1
Identifique as partes e seus dados legais
Preencha nome legal, forma jurídica (LTDA, S.A., etc.) e endereço completo da Titular (quem empresta) e da Empresa (quem toma a dívida). Use a razão social exata conforme registro no órgão de classe ou cartório.
💡 Consulte a certidão de constituição ou contrato social para evitar erros de nome ou endereço.
2
Especifique o montante principal e moeda
Defina o valor exato que será emprestado (ex: R$ 500.000,00 ou EUR 100.000) e a moeda legal do país. Inclua data efetiva da transação.
💡 Se o empréstimo é parcelado, detalhe o cronograma de desembolsos aqui ou em anexo.
3
Fixe taxa, frequência e cálculo de juros
Escolha taxa anual fixa (ex: 10% a.a.) ou indexada (ex: SELIC + 3%). Defina se juros são simples, compostos ou capitalizados, e frequência de cálculo (mensal, trimestral, anual).
💡 Se você não tem experiência com estrutura de juros, consulte um advogado financeiro para validar termos de mercado.
4
Detalhe as garantias específicas (hipoteca)
Liste bens individualizados penhorados: imóvel (com endereço, matrícula se houver), maquinário, veículos (marca, modelo, placa), estoque, contas a receber. Especifique valores ou porcentagens se aplicável.

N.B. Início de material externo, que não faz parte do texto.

(** ** Doctor references always resolve *)

Lemma is_Some_findDoctorIndex (s : state) (id : Z) :
  0 <= doctorCount s -> dense_ids s ->
  is_Some (findDoctorIndex s id) <-> 1 <= id <= doctorCount s.
Proof.
  intros Hc Hd. rewrite (findDoctorIndex_dense s id Hc Hd).
  destruct ((1 <=? id) && (id <=? doctorCount s)) eqn:E.
  - split; [lia | by eauto].
  - split; [by intros [? ?] | lia].
Qed.

Ltac refs_goals :=
  unfold references_ok, live_patients, live_appointments; state_simpl; split.

Lemma dispatch_references_ok char_signed qsort (c : command) (s : state) :
  qsort_contract qsort -> in_bounds s -> dense_ids s ->
  references_ok s -> references_ok (fst (dispatch char_signed qsort c s)).
Proof.
  intros Hq (Hlp & _ & Hld & Hla & Hcp & _ & Hcd & Hca) Hd [Hrp Hra].
  assert (Hdoc : forall id, is_Some (findDoctorIndex s id) -> 1 <= id <= doctorCount s).
  { intros id. apply is_Some_findDoctorIndex; [lia | done]. }
  unfold live_patients, live_appointments in Hrp, Hra.
  destruct c as [name age gender phone disease docId | q | id confirm |
                 | name specialization phone | name symptoms treatment
                 | pid did date time | | id confirm]; cbn [dispatch].
  - unfold addPatient.
    destruct (MAX_PATIENTS <=? patientCount s) eqn:Hfull; [done|].
    change (findDoctorIndex (set_nextPatientId (wrap_int (nextPatientId s + 1)) s) docId)
      with (findDoctorIndex s docId).
    cbn [set_nextPatientId doctorCount patientCount patients].
    set (choice := if 0 <? doctorCount s
                   then if negb (docId =? 0)
                           && bool_decide (is_Some (findDoctorIndex s docId))
                        then (docId, DoctorAssigned docId)
                        else (0, if negb (docId =? 0) then NoDoctorFound docId
                                 else AssignedNone)
                   else (0, NoDoctorsInSystem)).
    assert (Hchoice : fst choice = 0 \/ 1 <= fst choice <= doctorCount s).
    { subst choice. destruct (0 <? doctorCount s); [|by left].
      destruct (negb (docId =? 0)); cbn [andb]; [|by left].
      case_bool_decide; [|by left]. right. by apply Hdoc. }
    destruct choice as [doctorId notice]. cbn [fst] in Hchoice.
    refs_goals; [|done].
    rewrite take_insert_next by (rewrite ?Hlp; unfold MAX_PATIENTS in *; lia).
    apply Forall_app. split; [done|]. by apply Forall_singleton.
  - done.
  - unfold deletePatient.
    destruct (id <=? 0); [done|].
    destruct (findPatientIndex s id) as [i|] eqn:Hi; [|done].
    destruct (confirmed _); [|done].
    apply findPatientIndex_Some in Hi as (p & Hp & _ & Hlt & _).
    refs_goals; [|done].
    apply shift_left_wf; [rewrite Hlp; unfold MAX_PATIENTS in *; lia | done | done].
  - unfold sortPatientsByName.
    destruct (patientCount s <? 2); [done|].
    destruct (Hq (comparePatientsByName char_signed)
                 (take (Z.to_nat (patientCount s)) (patients s))
                 (comparePatientsByName_consistent char_signed)) as [Hperm _].
    refs_goals; [|done].
    rewrite take_app_length'.
    + by rewrite Hperm.
    + rewrite (Permutation_length Hperm), length_take.
      rewrite Hlp. unfold MAX_PATIENTS in *. lia.
  - unfold addDoctor.
    destruct (MAX_DOCTORS <=? doctorCount s); [done|].
    refs_goals.
    + eapply Forall_impl; [exact Hrp|]. intros p Hp. cbn in Hp. lia.
    + eapply Forall_impl; [exact Hra|]. intros a Ha. cbn in Ha. lia.
  - unfold addDisease.
    destruct (MAX_DISEASES <=? diseaseCount s); [done|]. by refs_goals.
  - unfold addAppointment.
    destruct (MAX_APPOINTS <=? appointmentCount s) eqn:Hfull; [done|].
    destruct ((patientCount s =? 0) || (doctorCount s =? 0)); [done|].
    destruct (findPatientIndex s pid) as [pi|] eqn:Hpi; [|done].
    destruct (findDoctorIndex s did) as [di|] eqn:Hdi; [|done].
    assert (Hdid : 1 <= did <= doctorCount s) by (apply Hdoc; rewrite Hdi; eauto).
    apply findPatientIndex_Some in Hpi as (p & Hp & _ & Hlt & Hlive).
    state_simpl. rewrite (list_lookup_total_correct _ _ _ Hp).
    assert (Hnew : Forall (fun a => 1 <= Appointment.doctorId a <= doctorCount s)
                     (take (Z.to_nat (appointmentCount s + 1))
                        (<[Z.to_nat (appointmentCount s) :=
                             Appointment.mk (nextAppointmentId s) pid did
                               (getLine 20 date) (getLine 10 time)]> (appointments s)))).
    { rewrite take_insert_next by (rewrite ?Hla; unfold MAX_APPOINTS in *; lia).
      apply Forall_app. split; [done|]. by apply Forall_singleton. }
    destruct (Patient.doctorId p =? 0); refs_goals; try done.
    rewrite take_insert_lt by lia.
    apply Forall_insert; [done|]. cbn. by right.
  - done.
  - unfold cancelAppointment.
    destruct (id <=? 0); [done|].
    destruct (findAppointmentIndex s id) as [i|] eqn:Hi; [|done].
    destruct (confirmed _); [|done].
    apply find_index_Some in Hi as (a & Ha & _).
    apply lookup_take_Some_inv in Ha as [Ha Hlt].
    refs_goals; [done|].
    apply shift_left_wf; [rewrite Hla; unfold MAX_APPOINTS in *; lia | lia | done].
Qed.

Lemma reachable_references_ok (char_signed : bool)
    (qsort : (Patient.t -> Patient.t -> Z) -> list Patient.t -> list Patient.t)
    (s : state) :
  qsort_contract qsort -> reachable char_signed qsort s -> references_ok s.
Proof.
  intros Hq. induction 1 as [|c s Hs IH Hc|junk s s' Hs IH Hload].
  - split; apply Forall_nil_2.
  - apply dispatch_references_ok; try done.
    + by apply (reachable_wf _ _ _ Hq Hs).
    + by apply (reachable_dense_ids _ _ _ Hq Hs).
  - destruct (loadData_saveData junk s init_state (reachable_wf _ _ _ Hq Hs))
      as (s'' & Hload' & Hsame & _).
    assert (s'' = s') as -> by congruence.
    destruct Hsame as (E1 & E2 & E3 & E4 & E5 & E6 & E7 & E8 & E9 & E10 & E11 & E12).
    unfold references_ok. by rewrite E3, E9, E12.
Qed.

(** X2. In every reachable state every live appointment names a doctor
    that exists, and every live patient either has no doctor (0) or
    names one that exists: [addPatient] and [addAppointment] only store
    ids that [findDoctorIndex] resolved, and nothing ever removes a
    doctor.  (An appointment's patient, in contrast, may be gone.) *)
Theorem doctor_references_resolve (char_signed : bool)
    (qsort : (Patient.t -> Patient.t -> Z) -> list Patient.t -> list Patient.t)
    (s : state) :
  qsort_contract qsort -> reachable char_signed qsort s ->
  (forall a, a ∈ live_appointments s ->
     is_Some (findDoctorIndex s (Appointment.doctorId a))) /\
  (forall p, p ∈ live_patients s ->
     Patient.doctorId p = 0 \/ is_Some (findDoctorIndex s (Patient.doctorId p))).
Proof.
  intros Hq Hs.
  pose proof (reachable_dense_ids _ _ _ Hq Hs) as Hd.
  pose proof (reachable_wf _ _ _ Hq Hs) as ((_ & _ & _ & _ & _ & _ & Hcd & _) & _).
  destruct (reachable_references_ok _ _ _ Hq Hs) as [Hrp Hra].
  rewrite Forall_forall in Hrp. rewrite Forall_forall in Hra.
  split.
  - intros a Ha. apply is_Some_findDoctorIndex; [lia | done | by apply Hra].
  - intros p Hp. destruct (Hrp p Hp) as [E|E]; [by left|right].
    apply is_Some_findDoctorIndex; [lia | done | done].
Qed.

Lemma doctor_references_resolve_witness :
  let s := fst (run true merge_qsort busy_session init_state) in
  (forall a, a ∈ live_appointments s ->
     is_Some (findDoctorIndex s (Appointment.doctorId a))) /\
  (forall p, p ∈ live_patients s ->
     Patient.doctorId p = 0 \/ is_Some (findDoctorIndex s (Patient.doctorId p))).
Proof.
  exact (doctor_references_resolve true merge_qsort _
           merge_qsort_contract busy_session_reachable).
Defined.

(** ** Array bounds *)

Ltac bounds_goals := unfold in_bounds; state_simpl; split_and!.

Lemma dispatch_in_bounds char_signed qsort (c : command) (s : state) :
  qsort_contract qsort -> in_bounds s -> in_bounds (fst (dispatch char_signed qsort c s)).
Proof.
  intros Hq Hb. pose proof Hb as (Hlp & Hls & Hld & Hla & Hcp & Hcs & Hcd & Hca).
  destruct c as [name age gender phone disease docId | q | id confirm |
                 | name specialization phone | name symptoms treatment
                 | pid did date time | | id confirm]; cbn [dispatch].
  - unfold addPatient.
    destruct (MAX_PATIENTS <=? patientCount s) eqn:Hfull; [done|].
    cbn zeta. case_match. bounds_goals; try wf_frame.
  - done.
  - unfold deletePatient.
    destruct (id <=? 0); [done|].
    destruct (findPatientIndex s id) as [i|] eqn:Hi; [|done].
    destruct (confirmed _); [|done].
    apply findPatientIndex_Some in Hi as (p & Hp & _ & Hlt & _).
    bounds_goals; try wf_frame. by rewrite length_shift_left.
  - unfold sortPatientsByName.
    destruct (patientCount s <? 2); [done|].
    destruct (Hq (comparePatientsByName char_signed)
                 (take (Z.to_nat (patientCount s)) (patients s))
                 (comparePatientsByName_consistent char_signed)) as [Hperm _].
    bounds_goals; try wf_frame.
    rewrite length_app, (Permutation_length Hperm), length_take, length_drop, Hlp.
    unfold MAX_PATIENTS in *. lia.
  - unfold addDoctor.
    destruct (MAX_DOCTORS <=? doctorCount s) eqn:Hfull; [done|].
    bounds_goals; try wf_frame.
  - unfold addDisease.
    destruct (MAX_DISEASES <=? diseaseCount s) eqn:Hfull; [done|].
    bounds_goals; try wf_frame.
  - unfold addAppointment.
    destruct (MAX_APPOINTS <=? appointmentCount s) eqn:Hfull; [done|].
    destruct ((patientCount s =? 0) || (doctorCount s =? 0)); [done|].
    destruct (findPatientIndex s pid) as [pi|]; [|done].
    destruct (findDoctorIndex s did) as [di|]; [|done].
    cbn zeta. case_match; bounds_goals; try wf_frame.
  - done.
  - unfold cancelAppointment.
    destruct (id <=? 0); [done|].
    destruct (findAppointmentIndex s id) as [i|] eqn:Hi; [|done].
    destruct (confirmed _); [|done].
    apply find_index_Some in Hi as (a & Ha & _).
    apply lookup_take_Some_inv in Ha as [Ha Hlt].
    bounds_goals; try wf_frame. by rewrite length_shift_left.
Qed.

💡 Para bens já financiados (ex: veículo com empréstimo bancário), mencione a instituição detentora do encargo no campo 'Encargos Permitidos'.
5
Determine o escopo do encargo flutuante
Defina quais ativos presentes e futuros ficam cobertos pela garantia flutuante (empreendimento geral, direitos, propriedades intelectuais, etc.), excluindo só aqueles sujeitos a hipotecas específicas ou encargos permitidos.
💡 Seja claro sobre o que a Empresa pode ou não alienar no curso normal (ex: 'venda de estoque em varejo é permitida, mas venda de fábrica inteira não').
6
Nomeie credores prioritários
No campo 'Encargos Permitidos', identifique bancos ou credores existentes que têm prioridade (ex: 'Banco do Brasil, financiamento de máquinas, saldo devedor R$ 200.000').

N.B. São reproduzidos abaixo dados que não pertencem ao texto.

Lemma newClient_failure_ends (uri : string) (ms : microservice)
      (pre post : list string) (msg : list Byte.byte) (err : error)
      (s0 s : SMTPServerSession) (w0 w : World) :
  newMicroservice uri = (Some ms, None) ->
  onFailure ms = TEMPFAIL \/ onFailure ms = PERMFAIL ->
  newClientAt pre uri post msg s0 w0 s w ->
  isAuthenticated s && skipAuthentifiedUser ms = false ->
  fireAndForget ms = false ->
  syncFailure Unmarshal_NewClient ms msg w = Some err ->
  let s' := blamed ms err (announced ms s) in
  msSmtpdNewClient s0 w0 = Returned (false, s', afterCall ms msg w)
  /\ outbox s' = outbox s0.
Proof.
  intros Hnew Hpol Hat Hskip Hfaf Hfail. split.
  - rewrite (newClient_at _ _ _ _ _ _ _ _ Hat).
    rewrite (newClientBody_failure _ _ _ _ _ _ _ Hnew Hskip Hfaf Hfail).
    cbv zeta. unfold stopOnError.
    destruct Hpol as [-> | ->]; rewrite call_world; reflexivity.
  - destruct Hat as (_ & _ & Hpre).
    apply newClient_loop_next in Hpre as [_ (Ho & _)].
    simpl. exact Ho.
Qed.

(** C1 (as amended).  Take an endpoint whose policy is TempFail or
    PermFail and which a session hook calls synchronously, and let the
    call fail in the transport or in decoding.  Then the run returns at
    that endpoint, whatever endpoints follow, and the failing exchange is
    the last one it makes.  In the RcptTo and Data hooks the run returns
    [stop = true] and the session receives the 450 (TempFail) or 550
    (PermFail) line, the only reply of the run.  In the NewClient hook
    the failure is logged and no reply is written. *)
Theorem halting_policy_failure (uri : string) (ms : microservice) :
  newMicroservice uri = (Some ms, None) ->
  onFailure ms = TEMPFAIL \/ onFailure ms = PERMFAIL ->
  (forall rcptTo pre post msg err s0 w0 s w,
      rcptToAt rcptTo pre uri post msg s0 w0 s w ->
      isAuthenticated s && skipAuthentifiedUser ms = false ->
      fireAndForget ms = false ->
      syncFailure Unmarshal_RcptTo ms msg w = Some err ->
      let s' := out (policyReply ms) (blamed ms err (announced ms s)) in
      msSmtpdRcptTo s0 rcptTo w0 = Returned (true, s', afterCall ms msg w)
      /\ outbox s' = (outbox s0 ++ [policyReply ms])%list)
  /\ (forall rawMail name pre post msg err s0 w0 h s w,
      dataAt rawMail name pre uri post msg s0 w0 h s w ->
      isAuthenticated s && skipAuthentifiedUser ms = false ->
      syncFailure Unmarshal_Data ms msg w = Some err ->
      let s' := out (policyReply ms) (blamed ms err (announced ms s)) in
      smtpdData s0 rawMail w0
      = Returned (true, h, s', os_Remove name (afterCall ms msg w))
      /\ outbox s' = (outbox s0 ++ [policyReply ms])%list)
  /\ (forall pre post msg err s0 w0 s w,
      newClientAt pre uri post msg s0 w0 s w ->
      isAuthenticated s && skipAuthentifiedUser ms = false ->
      fireAndForget ms = false ->
      syncFailure Unmarshal_NewClient ms msg w = Some err ->
      let s' := blamed ms err (announced ms s) in
      (exists stop,
          msSmtpdNewClient s0 w0 = Returned (stop, s', afterCall ms msg w))
      /\ outbox s' = outbox s0).
Proof.
  intros Hnew Hpol. split; [|split].
  - intros. now apply (rcptTo_failure_halts rcptTo uri ms pre post).
  - intros. now apply (data_failure_halts rawMail name uri ms pre post).
  - intros pre post msg err s0 w0 s w Hat Hskip Hfaf Hfail.
    destruct (newClient_failure_ends _ _ _ _ _ _ _ _ _ _ Hnew Hpol Hat Hskip
                Hfaf Hfail) as [Hrun Hout].
    split; [exists false; exact Hrun | exact Hout].
Qed.
(** ** [get_latest_domain_stats] and [get_all_domains_stats] *)

(** The order of [TEXT] values that [MAX] and [ORDER BY] use, taken as the
    order of the character codes. *)
Definition text_le (a b : string) : bool := String.leb a b.

Definition text_max (a b : string) : string := if text_le a b then b else a.

(** [ORDER BY timestamp DESC]: latest first.  SQL leaves the order of rows
    with equal timestamps open; here they keep the order of the table. *)
Fixpoint insert_desc (r : Row) (l : list Row) : list Row :=
  match l with
  | [] => [r]
  | x :: l' =>
      if text_le (timestamp x) (timestamp r)
      then r :: x :: l'
      else x :: insert_desc r l'
  end.

Definition order_by_timestamp_desc (l : list Row) : list Row :=
  foldr insert_desc [] l.

(** [if account_email:] holds for a string that is not empty. *)
Definition account_filter (account : option string) : option string :=
  match account with
  | Some a => if decide (a = "") then None else Some a
  | None => None
  end.

(** [WHERE account_email = %s], when the filter is given. *)
Definition eligible (account : option string) (rows : list Row) : list Row :=
  match account_filter account with
  | Some a => List.filter (fun r => bool_decide (account_email r = a)) rows
  | None => rows
  end.

(** [SELECT domain_name, MAX(timestamp) ... GROUP BY domain_name]. *)
Definition max_timestamps (rows : list Row) : gmap string string :=
  foldr
    (fun r acc =>
       <[domain_name r :=
           match acc !! domain_name r with
           | Some t => text_max (timestamp r) t
           | None => timestamp r
           end]> acc)
    ∅ rows.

💡 Obtenha certidão de gravames imobiliários ou declarações de penhor móvel para validar quem realmente tem direitos prioritários.
7
Estabeleça prazos e procedimentos de cobrança
Defina quantos dias de aviso prévio a Empresa tem antes de o principal se tornar exigível (ex: 30 dias). Especifique local, forma e moeda de pagamento (transferência bancária, cheque, etc.).
💡 Prazo de aviso de 15 a 30 dias é comum; períodos muito longos reduzem garantia real do credor.
8
Revise com advogado e customize conforme jurisdição
Antes de assinar, submeta a documento a um advogado especializado em direito corporativo e títulos de dívida. Pode haver exigências de publicidade (registro em cartório) ou formatos específicos da sua jurisdição (Brasil vs. Portugal, p.ex.).
💡 Se é debênture emitida para múltiplos credores, pode exigir custodia, registro na B3 (Brasil) ou CMVM (Portugal) — consulte requisitos regulatórios.